A car A is moving with a uniform velocity of 44m/s over takes another ...
Problem Statement
A car A is moving with a uniform velocity of 44m/s overtakes another car B which is just moving from rest with an acceleration of 2m/s. After how much time do they meet again?
Solution
Step 1: Find the distance covered by car A
Let us assume that the two cars meet again after time t.
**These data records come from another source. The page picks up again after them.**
(** * Hybrid retrieval and citation-safe answer composition

    A shallow embedding of the retrieval-augmented question answering
    service: [app/retriever.py] (tokenizer, TF-IDF index, score
    normalisation and fusion, top-k selection), [app/llm.py] (the call to
    the text generator), [app/agent.py] (routing, symbol extraction,
    answer composition and the citation sanitizer), [app/tools/prices.py]
    (the price tool) and the chunker of [app/ingest.py].

    Conventions of the embedding.
    - A Python [str] is a [string]; a character is the code point it
      denotes, so the model covers text over code points 0..255.  The
      character classes ([str.lower], [str.isspace], the regular
      expression class [\w]) are the ones Python uses on that range.
    - A Python [float] is a real number: arithmetic is exact, [math.log]
      is [ln] and [math.sqrt] is [sqrt].  Rounding is not modelled.
    - A Python [dict] is an association list in insertion order, which is
      the order Python iterates it in.
    - An exception is a value [Raise e] of the [result] type.
    - [numpy.argsort] and [rank_bm25.BM25Okapi] are third-party code: the
      definitions take them as arguments, and the theorems state what they
      assume about them. *)

From Stdlib Require Import String Ascii List Bool Arith ZArith Lia.
From Stdlib Require Import Reals Lra.
From Stdlib Require Import Permutation Sorted.
From Stdlib Require Import DecimalString.
Import ListNotations.

Open Scope string_scope.
Open Scope nat_scope.

(* ================================================================== *)
(** * Python primitives on strings *)

Module Py.

Definition ord (c : ascii) : nat := nat_of_ascii c.

(** [str.isspace] on one character. *)
Definition isspace (c : ascii) : bool :=
  let n := ord c in
  ((9 <=? n) && (n <=? 13)) || ((28 <=? n) && (n <=? 32))
  || (n =? 133) || (n =? 160).

(** [str.lower] on one character. *)
Definition lower_char (c : ascii) : ascii :=
  let n := ord c in
  if ((65 <=? n) && (n <=? 90))
     || ((192 <=? n) && (n <=? 222) && negb (n =? 215))
  then ascii_of_nat (n + 32) else c.

Fixpoint lower (s : string) : string :=
  match s with
  | EmptyString => EmptyString
  | String c r => String (lower_char c) (lower r)
  end.

(** The class [[a-z0-9]] of the tokenizer's pattern. *)
Definition is_lower_alnum (c : ascii) : bool :=
  let n := ord c in
  ((97 <=? n) && (n <=? 122)) || ((48 <=? n) && (n <=? 57)).

(** The class [\w] of [re] on text patterns: alphanumeric or underscore. *)
Definition is_word (c : ascii) : bool :=
  let n := ord c in
  ((48 <=? n) && (n <=? 57)) || ((65 <=? n) && (n <=? 90))
  || ((97 <=? n) && (n <=? 122)) || (n =? 95)
  || (n =? 170) || (n =? 178) || (n =? 179) || (n =? 181)
  || (n =? 185) || (n =? 186) || ((188 <=? n) && (n <=? 190))
  || ((192 <=? n) && (n <=? 214)) || ((216 <=? n) && (n <=? 246))
  || (248 <=? n).

(** [s[:n]] and [s[n:]] for [n >= 0]; both clamp at the end of [s]. *)
Fixpoint take (n : nat) (s : string) : string :=
  match n, s with
  | S n', String c r => String c (take n' r)
  | _, _ => EmptyString
  end.

Fixpoint drop (n : nat) (s : string) : string :=
  match n, s with
  | S n', String _ r => drop n' r
  | _, _ => s
  end.

Fixpoint lstrip (s : string) : string :=
  match s with
  | EmptyString => EmptyString
  | String c r => if isspace c then lstrip r else s
  end.

Fixpoint rstrip (s : string) : string :=
  match s with
  | EmptyString => EmptyString
  | String c r =>
      match rstrip r with
      | EmptyString => if isspace c then EmptyString else String c EmptyString
      | r' => String c r'
      end
  end.

Definition strip (s : string) : string := rstrip (lstrip s).

(** [sep.join(l)]. *)
Fixpoint join (sep : string) (l : list string) : string :=
  match l with
  | [] => EmptyString
  | x :: r =>
      match r with
      | [] => x
      | _ :: _ => x ++ sep ++ join sep r
      end
  end.

Definition startswith (p s : string) : bool := String.prefix p s.

(** [p in s] for strings: [p] occurs in [s] at some position. *)
Fixpoint contains (p s : string) : bool :=
  startswith p s
  || match s with
     | EmptyString => false
     | String _ r => contains p r
     end.

(** [x in l] for a list of strings. *)
Definition mem (x : string) (l : list string) : bool :=
  existsb (String.eqb x) l.

(** [str(n)] for an integer. *)
Definition str_of_int (n : Z) : string := NilZero.string_of_int (Z.to_int n).

(** [l[:k]] for any integer [k]: a negative bound counts from the end. *)
Definition slice_to {A : Type} (k : Z) (l : list A) : list A :=
  if (k <? 0)%Z
  then firstn (List.length l - Z.to_nat (- k)) l
  else firstn (Z.to_nat k) l.

End Py.

(** Exceptions: a computation returns a value or raises. *)
Inductive result (E A : Type) : Type :=
| Ok (a : A)
| Raise (e : E).
Arguments Ok {E A} a.
Arguments Raise {E A} e.

(* ================================================================== *)
(** * app/agent.py, the citation sanitizer *)

Module Sanitizer.

(** A match object of [re.finditer]: its span and its first group. *)
Record Match : Type := mkMatch {
  m_start : nat;
  m_end : nat;
  group1 : string
}.

(** The scanner for the pattern [\[([^\]]+)\]].  A match starts at an open
    bracket and runs to the first closing bracket after it, provided at
    least one character lies between them; the scan resumes after the
    closing bracket.  An open bracket directly followed by a closing one
    starts no match, and neither does one with no closing bracket after
    it. *)
Inductive scan_state : Type :=
| Outside
| Inside (start : nat) (inner : string).

Fixpoint scan (st : scan_state) (pos : nat) (s : string) : list Match :=
  match s with
  | EmptyString => []
  | String c r =>
      match st with
      | Outside =>
          if Ascii.eqb c "["%char
          then scan (Inside pos EmptyString) (S pos) r
          else scan Outside (S pos) r
      | Inside b inner =>
          if Ascii.eqb c "]"%char
          then match inner with
               | EmptyString => scan Outside (S pos) r
               | String _ _ => mkMatch b (S pos) inner :: scan Outside (S pos) r
               end
          else scan (Inside b (inner ++ String c EmptyString)) (S pos) r
      end
  end.

(** [list(re.finditer(r"\[([^\]]+)\]", text))]. *)
Definition finditer_bracketed (text : string) : list Match :=
  scan Outside 0 text.

(** The loop over [found].  The spans were computed on the text the
    function received, and each removal is applied to the current text.
    ([keep_spans] is written and never read, so it is left out.) *)
Fixpoint remove_invalid (allowed : list string) (found : list Match)
    (text : string) : string :=
  match found with
  | [] => text
  | m :: rest =>
      if Py.mem (group1 m) allowed
      then remove_invalid allowed rest text
      else remove_invalid allowed rest
             (Py.take (m_start m) text ++ Py.drop (m_end m) text)
  end.

Definition bracket (t : string) : string := "[" ++ t ++ "]".

(** Whether the pattern [\[(?:t1|...|tn)\]], every [ti] escaped, matches
    somewhere in [text].  With no tag the group is empty and the pattern
    is the two brackets. *)
Definition any_allowed (allowed : list string) (text : string) : bool :=
  match allowed with
  | [] => Py.contains "[]" text
  | _ :: _ => existsb (fun t => Py.contains (bracket t) text) allowed
  end.

Definition _clean_citations (text : string) (allowed_tags fallback_tags : list string)
    : string :=
  match text with
  | EmptyString => text
  | String _ _ =>
      let text1 := remove_invalid allowed_tags (finditer_bracketed text) text in
      if negb (any_allowed allowed_tags text1)
      then match fallback_tags with
           | [] => text1
           | _ :: _ =>
               Py.rstrip text1 ++ " " ++ Py.join " " (map bracket fallback_tags)
           end
      else text1
  end.

End Sanitizer.

(* ================================================================== *)
(** * app/retriever.py *)

Module Retriever.

Open Scope R_scope.

(** ** The tokenizer

    [re.findall(r"[a-z0-9]+(?:'[a-z0-9]+)?", text.lower())]: a token is a
    maximal run of lower-case letters and digits, extended by one
    apostrophe and a second run when the apostrophe is directly followed
    by one. *)
Inductive tok_state : Type :=
| Idle
| InWord (acc : string)
| AfterApostrophe (acc : string)
| InSuffix (acc : string).

Fixpoint tok_scan (st : tok_state) (s : string) : list string :=
  match s with
  | EmptyString =>
      match st with
      | Idle => []
      | InWord a | AfterApostrophe a | InSuffix a => [a]
      end
  | String c r =>
      let one := String c EmptyString in
      match st with
      | Idle =>
          if Py.is_lower_alnum c then tok_scan (InWord one) r
          else tok_scan Idle r
      | InWord a =>
          if Py.is_lower_alnum c then tok_scan (InWord (a ++ one)) r
          else if Ascii.eqb c "'"%char then tok_scan (AfterApostrophe a) r
          else a :: tok_scan Idle r
      | AfterApostrophe a =>
          if Py.is_lower_alnum c then tok_scan (InSuffix (a ++ "'" ++ one)) r
          else a :: tok_scan Idle r
      | InSuffix a =>
          if Py.is_lower_alnum c then tok_scan (InSuffix (a ++ one)) r
          else a :: tok_scan Idle r
      end
  end.

Definition tokenize (text : string) : list string :=
  tok_scan Idle (Py.lower text).

(** ** Dictionaries and counters *)

Definition dict (V : Type) : Type := list (string * V).

Fixpoint get {V : Type} (d : dict V) (k : string) : option V :=
  match d with
  | [] => None
  | (k', v) :: r => if String.eqb k' k then Some v else get r k
  end.

(** [c[k]] on a [Counter]: zero for a key it does not hold. *)
Definition count (c : dict nat) (k : string) : nat :=
  match get c k with
  | Some n => n
  | None => 0
  end.

(** [c[t] += 1] on a [Counter]. *)
Fixpoint incr (t : string) (c : dict nat) : dict nat :=
  match c with
  | [] => [(t, 1%nat)]
  | (k, n) :: r => if String.eqb k t then (k, S n) :: r else (k, n) :: incr t r
  end.

(** [c.update(ts)] for an iterable of terms, and [Counter(ts)]. *)
Definition update (c : dict nat) (ts : list string) : dict nat :=
  fold_left (fun c t => incr t c) ts c.

Definition Counter (ts : list string) : dict nat := update [] ts.

(** [set(toks)], iterated in some order; the counts built from it do not
    depend on the order. *)
Definition set_of (toks : list string) : list string :=
  nodup string_dec toks.

(** [sum(xs)]: from zero, left to right. *)
Definition sum (xs : list R) : R := fold_left Rplus xs 0.

(** [x or 1.0]. *)
Definition or_one (x : R) : R := if Req_dec_T x 0 then 1 else x.

(** ** The corpus *)

Record Chunk : Type := mkChunk {
  source : string;
  start : Z;
  end_ : Z;
  text : string
}.

(** One entry of the list [search] returns: the chunk's four fields and
    the three scores. *)
Record ScoredChunk : Type := mkScored {
  chunk : Chunk;
  score : R;
  bm25 : R;
  tfidf : R
}.

Record HybridRetriever : Type := mkRetriever {
  alpha : R;
  chunks : list Chunk;
  tokenized_corpus : list (list string);
  bm25_scorer : option (list string -> list R);
  vocab : dict nat;
  idf : dict R;
  doc_tfidf : list (dict R)
}.

(** ** [_build_tfidf] *)

Definition df_counter (tokenized : list (list string)) : dict nat :=
  fold_left (fun c toks => update c (set_of toks)) tokenized [].

Definition n_docs (tokenized : list (list string)) : nat :=
  Nat.max 1 (List.length tokenized).

Definition build_idf (tokenized : list (list string)) : dict R :=
  map (fun '(term, df) =>
         (term, ln (INR (n_docs tokenized + 1) / INR (df + 1)) + 1))
      (df_counter tokenized).

Fixpoint enumerate_from {A : Type} (i : nat) (l : list A) : list (A * nat) :=
  match l with
  | [] => []
  | x :: r => (x, i) :: enumerate_from (S i) r
  end.

Definition build_vocab (idf : dict R) : dict nat :=
  enumerate_from 0 (map fst idf).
During this time, car A covers a certain distance d, which can be calculated as:
d = v*t
where v is the velocity of car A, which is 44m/s.
So, d = 44t
Step 2: Find the distance covered by car B
During the same time t, car B travels a distance which can be calculated using the equation:
d = ut + (1/2)at^2
where u is the initial velocity of car B, which is 0m/s, a is the acceleration of car B, which is 2m/s^2 and t is the time taken.
So, d = (1/2)*2*t^2
d = t^2
Step 3: Equate the distances
Since the two cars meet again, the distance covered by both of them must be equal. Therefore, we can equate the two distances calculated in step 1 and step 2:
44t = t^2
t^2 - 44t = 0
t(t - 44) = 0
Either t = 0 (which is not possible) or t = 44 seconds.
Step 4: Interpret the result
Therefore, the two cars will meet again after 44 seconds.